Pasta with Chicken, Mushrooms and Artichokes
If you’re like me, then you enjoy pasta in so many different ways. This pasta dish perfectly marries the savory favors or chicken, mushrooms, artichokes, and capers with a rich, creamy sauce that will surely excite your taste buds.
- 1 pounds pasta (penne, rigatoni, or cavatappi as pictured)
- 1 pound boneless chicken breast, cut into small chunks
- 3 tablespoons extra virgin olive oil
- 1 pound mushrooms, sliced
- 3 garlic cloves, minced
- 1/2 cup white wine
- 2 cups chicken broth
- 1 whole can (14 1/2 oz.) artichoke hearts, drained and rinsed
- 4 tablespoons capers, rinsed
- 1 cup heavy cream
- 3 tablespoons fresh chives, chopped
- Freshly grated Parmesan cheese to taste
- Salt and black pepper to taste
Bring a large pot of salted water (approximately 2 tablespoons of salt needed) to a boil. Cook pasta for 8-10 minutes, until al dente, and drain.

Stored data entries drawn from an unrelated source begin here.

(* ===== verification/ProcessOwnership.v ===== *)
(** * Who owns the objects of a process

    The ownership discipline of [ServiceOwnership] for a whole process,
    whatever its command: the jobs that sc_cli's runner calls make their calls
    into the client crates as Rust's ownership rules allow. *)
From S2P Require Import Prelude Effects Ownership Rpc ServiceApi Service.
From S2P Require Import Cli CliSpec ServiceOwnership Process.

#[local] Open Scope list_scope.

Section ProcessOwnership.
Context {api : ServiceApi} {cli_api : CliApi api}.

(** The only job that is run until exit is that of the node. *)
Definition node_job (X : Type) (e : CommandE X) : Prop :=
  match e with RunNodeUntilExit _ f => f = node_closure | _ => True end.

Lemma run_node_job runtime_benchmarks cli : calls node_job (run runtime_benchmarks cli).
Proof. unfold run. destruct (subcommand cli) as [[]|]; walk_calls; done. Qed.

Lemma chain_job_owned cli f config t r :
  chain_operation cli f -> exec (f config) t r -> exists held, owned_run [OConfiguration] t held.
Proof.
  intros Hf [Hr _]%Hf.
  assert (exists r', exec (new_partial config) t r') as [r' (held & Hown & _)%new_partial_owned].
  { destruct r as [[job tm]|e]; naive_solver. }
  by exists held.
Qed.

Lemma hosts_owned configuration cli ev calls :
  ev_holds (job_ok cli) ev -> ev_holds node_job ev -> hosts configuration ev calls ->
  exists held, owned_run [OConfiguration] calls held.
Proof.
  destruct ev as [X e x]. destruct e; cbn; intros Hjob Hnode Hhosts.
  1-3: subst; eexists; constructor.
  - destruct Hhosts as (y & Hex & _). by eapply chain_job_owned.
  - subst. destruct Hhosts as (y & (held & Hown & _)%node_closure_owned & _). by exists held.
Qed.

(** C4: the objects of a node are used the way Rust lets them be used: in every
    job that a process hosts, whatever its command and whether or not it
    succeeds, at every call into the client crates what the call takes by value
    and what it uses by reference or as a clone is the configuration or had
    been made by the job's earlier calls, and had not been taken by one of
    them; and the call does not take what it also borrows. *)
Theorem process_ownership configuration runtime_benchmarks cli t r tss calls before ev after :
  exec (run runtime_benchmarks cli) t r -> Forall2 (hosts configuration) t tss ->
  calls ∈ tss -> calls = before ++ ev :: after ->
  exists rest,
    concat (ev_moves <$> before) ++ ev_moves ev ++ rest ≡ₚ
      OConfiguration :: concat (ev_yields <$> before) /\
    Forall (fun o => o ∈ rest) (ev_borrows ev).
Proof.
  intros Hex Hhosts [i Hi]%list_elem_of_lookup ->.
  destruct (Forall2_lookup_r _ _ _ _ _ Hhosts Hi) as (job & Hjob & Hosts).
  pose proof (calls_sound _ _ _ _ (run_jobs runtime_benchmarks cli) Hex) as Hjobs.
  pose proof (calls_sound _ _ _ _ (run_node_job runtime_benchmarks cli) Hex) as Hnode.
  destruct (hosts_owned configuration cli job (before ++ ev :: after)) as [held Hown].
  - by eapply Forall_lookup_1.
  - by eapply Forall_lookup_1.
  - done.
  - apply owned_at in Hown as (rest & Hb & Hperm). by exists rest.
Qed.
End ProcessOwnership.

Salt and pepper chicken pieces. Heat olive oil in a large skillet over medium-high heat. Add chicken pieces and brown for 3-4 minutes. Remove chicken from skillet and set aside on a plate.

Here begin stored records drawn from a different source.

(* ===== verification/ProcessDemo.v ===== *)
(** * A concrete node process

    The environments of [ServiceDemo] and [CliDemo], in which the theorems of
    [Process] apply. *)
From S2P Require Import Prelude Effects Rpc ServiceApi Service ServiceSpec.
From S2P Require Import RuntimeParams ChainSpec Cli CliSpec CliDemo Process.
From S2P Require Import Ownership ServiceOwnership ProcessOwnership ServiceDemo.

#[local] Open Scope string_scope.
#[local] Open Scope list_scope.

Lemma demo_env_never_fails : never_fails (demo_env None).
Proof. intros X e s. destruct e; reflexivity. Defined.

Lemma node_comes_up_witness :
  exists tm : nat, run_result (demo_env None)
    (node_closure (cli_api := demo_cli) (demo_config Light (Some "http://keys"))) tt = Ok tm.
Proof.
  destruct (node_comes_up (cli_api := demo_cli) (demo_env None) tt
    (demo_config Light (Some "http://keys")) (or_introl eq_refl) demo_env_never_fails)
    as (tm & H & _).
  exists tm. exact H.
Defined.

Lemma node_start_decides_witness :
  run_trace (demo_env None) (node_closure (cli_api := demo_cli)
    (demo_config Full (Some "http://keys"))) tt = [].
Proof.
  refine (proj1 (proj2 (proj2 (node_start_decides (cli_api := demo_cli) (demo_env None) tt
    (demo_config Full (Some "http://keys")))) _)).
  intros [H|H]; discriminate.
Defined.

(** An authority whose process is that of the command without a subcommand. *)
Definition node_command : Cli := with_subcommand None.
Definition node_events : list (event CommandE) :=
  run_trace (demo_runner (demo_config Authority None)) (run false node_command) tt.
Definition node_calls : list (event ServiceE) :=
  run_trace (demo_env None) (node_closure (cli_api := demo_cli)
    (demo_config Authority None)) tt.

Lemma node_calls_exec :
  exec (node_closure (cli_api := demo_cli) (demo_config Authority None)) node_calls (Ok 4%nat).
Proof.
  exact (run_exec (demo_env None) (node_closure (cli_api := demo_cli)
    (demo_config Authority None)) tt).
Defined.

Lemma node_events_hosted : Forall2 (hosts (fun _ => demo_config Authority None))
  node_events [[]; node_calls].
Proof.
  constructor; [reflexivity|]. constructor; [|constructor].
  exists (Ok 4%nat). split; [exact node_calls_exec|discriminate].
Defined.

Lemma process_online_witness : GoOnline ∈ (ev_label <$> concat [[]; node_calls]).
Proof.
  refine (proj2 (process_online (fun _ => demo_config Authority None) false node_command
    node_events (Ok tt) [[]; node_calls] _ _) eq_refl eq_refl).
  - exact (run_exec (demo_runner (demo_config Authority None)) (run false node_command) tt).
  - exact node_events_hosted.
Defined.

(** The last call of the authority starts the network with the starter that
    building the network made. *)
Lemma process_ownership_witness : exists rest,
  concat (ev_moves <$> removelast node_calls) ++
    [ONetworkStarter (api := demo_api) 13%nat] ++ rest ≡ₚ
  OConfiguration :: concat (ev_yields <$> removelast node_calls).
Proof.
  destruct (process_ownership (fun _ => demo_config Authority None) false node_command
    node_events (Ok tt) [[]; node_calls] node_calls (removelast node_calls)
    (Event (StartNetwork (api := demo_api) 13%nat) tt) []
    (run_exec (demo_runner (demo_config Authority None)) (run false node_command) tt)
    node_events_hosted (list_elem_of_further _ _ _ (list_elem_of_here _ _)) eq_refl)
    as (rest & H & _).
  exists rest. exact H.
Defined.

(** The authority moved all the one-shot objects it made. *)
Lemma node_spends_all_witness :
  filter (fun o => one_shot o = true) (concat (ev_yields <$> node_calls)) ≡ₚ
    filter (fun o => one_shot o = true) (concat (ev_moves <$> node_calls)).
Proof.
  destruct (node_spends_all (cli_api := demo_cli) (demo_config Authority None) node_calls
    4%nat node_calls_exec) as (_ & unused & H & _ & Hused).
  destruct unused as [|o unused].
  - rewrite app_nil_r in H. exact H.
  - exfalso. assert (o :: unused <> []) as Hne by discriminate.
    destruct (Hused Hne); discriminate.
Defined.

Next, stir in mushrooms and garlic to the pan, and cook for 2-3 minutes. Add wine and cook for an additional 1-2 minutes while it evaporates.
Pour in chicken broth. Stir to deglaze the pan, the add chicken back to pan, followed by the artichoke hearts and capers. Put the lid on the pan and allow to cook over medium-low heat for up to 20-25 minutes.

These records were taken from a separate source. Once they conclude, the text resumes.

Lemma addSound_failure_keeps_state_witness :
  let pick : Completion PickResult := Throw (Rejected "picker failed") in
  let w := App_mounted Granted in
  sounds (exec (addSound pick (Normal tt) 7) w) = sounds w
  /\ isMicOn (exec (addSound pick (Normal tt) 7) w) = isMicOn w
  /\ recording (exec (addSound pick (Normal tt) 7) w) = recording w
  /\ permissionResponse (exec (addSound pick (Normal tt) 7) w) =
       permissionResponse w
  /\ heap (exec (addSound pick (Normal tt) 7) w) = heap w
  /\ completion (addSound pick (Normal tt) 7) w = Normal tt
  /\ last (trace (exec (addSound pick (Normal tt) 7) w)) =
       Some (EConsoleLog "Error picking file:" (Rejected "picker failed")).
Proof.
  intros pick w.
  apply (addSound_failure_keeps_state pick (Normal tt) 7 w
           (Rejected "picker failed")).
  reflexivity.
Defined.

(** ** Removing a sound *)

Lemma find_absent (id : string) (l : list Sound) :
  id ∉ map sound_id l ->
  List.find (fun s => bool_decide (sound_id s = id)) l = None.
Proof.
  induction l as [| s l IH]; simpl; [done |].
  intros Hn. apply not_elem_of_cons in Hn as [Hne Hn].
  rewrite bool_decide_eq_false_2 by done. by apply IH.
Qed.

Lemma filter_absent (id : string) (l : list Sound) :
  id ∉ map sound_id l -> filter (fun s => sound_id s ≠ id) l = l.
Proof.
  induction l as [| s l IH]; simpl; [done |].
  intros Hn. apply not_elem_of_cons in Hn as [Hne Hn].
  rewrite filter_cons_True by done. f_equal. by apply IH.
Qed.

Lemma filter_removes (id : string) (l : list Sound) :
  id ∉ map sound_id (filter (fun s => sound_id s ≠ id) l).
Proof.
  intros Hin. apply list_elem_of_fmap in Hin as (s & -> & Hs).
  apply list_elem_of_filter in Hs as [Hne _]. done.
Qed.

(** C6 (as the code has it).  [removeSound] on an identifier that is not
    in the list completes with [undefined]; it unloads nothing and the
    list it stores is the list it found. *)
Theorem removeSound_unknown_id (id : string) (w : World) :
  id ∉ ids w ->
  completion (removeSound (sounds w) id) w = Normal JsUndefined
  /\ sounds (exec (removeSound (sounds w) id) w) = sounds w
  /\ heap (exec (removeSound (sounds w) id) w) = heap w
  /\ performed (removeSound (sounds w) id) w = [ESetSounds].
Proof.
  intros Hn. unfold ids in Hn.
  pose proof (find_absent id (sounds w) Hn) as Hf.
  pose proof (filter_absent id (sounds w) Hn) as Hfl.
  unfold_m. simpl. rewrite Hf. simpl.
  split_and!; [done | done | done |].
  by rewrite drop_app_length.
Qed.

Lemma removeSound_unknown_id_witness :
  completion (removeSound (sounds horn_playing) "2000") horn_playing = Normal JsUndefined
  /\ sounds (exec (removeSound (sounds horn_playing) "2000") horn_playing) = sounds horn_playing
  /\ heap (exec (removeSound (sounds horn_playing) "2000") horn_playing) = heap horn_playing
  /\ performed (removeSound (sounds horn_playing) "2000") horn_playing = [ESetSounds].
Proof.
  apply (removeSound_unknown_id "2000" horn_playing).
  vm_compute. intros H.
  apply elem_of_cons in H as [H | H]; [discriminate |].
  by apply elem_of_nil in H.
Defined.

Remove lid, and stir in heavy cream and chives. Put lid on pan again and cook for an additional 10 minutes to thicken sauce.
Remove from heat, and season with salt and pepper to taste. Pour over cooked pasta in a large serving bowl, then stir in the Parmesan cheese.
Then serve this Pasta with Chicken, Mushrooms and Artichokes recipe and top with more Parmesan cheese!
Enjoy Pasta with Chicken, Mushrooms and Artichokes recipe with a glass of white wine!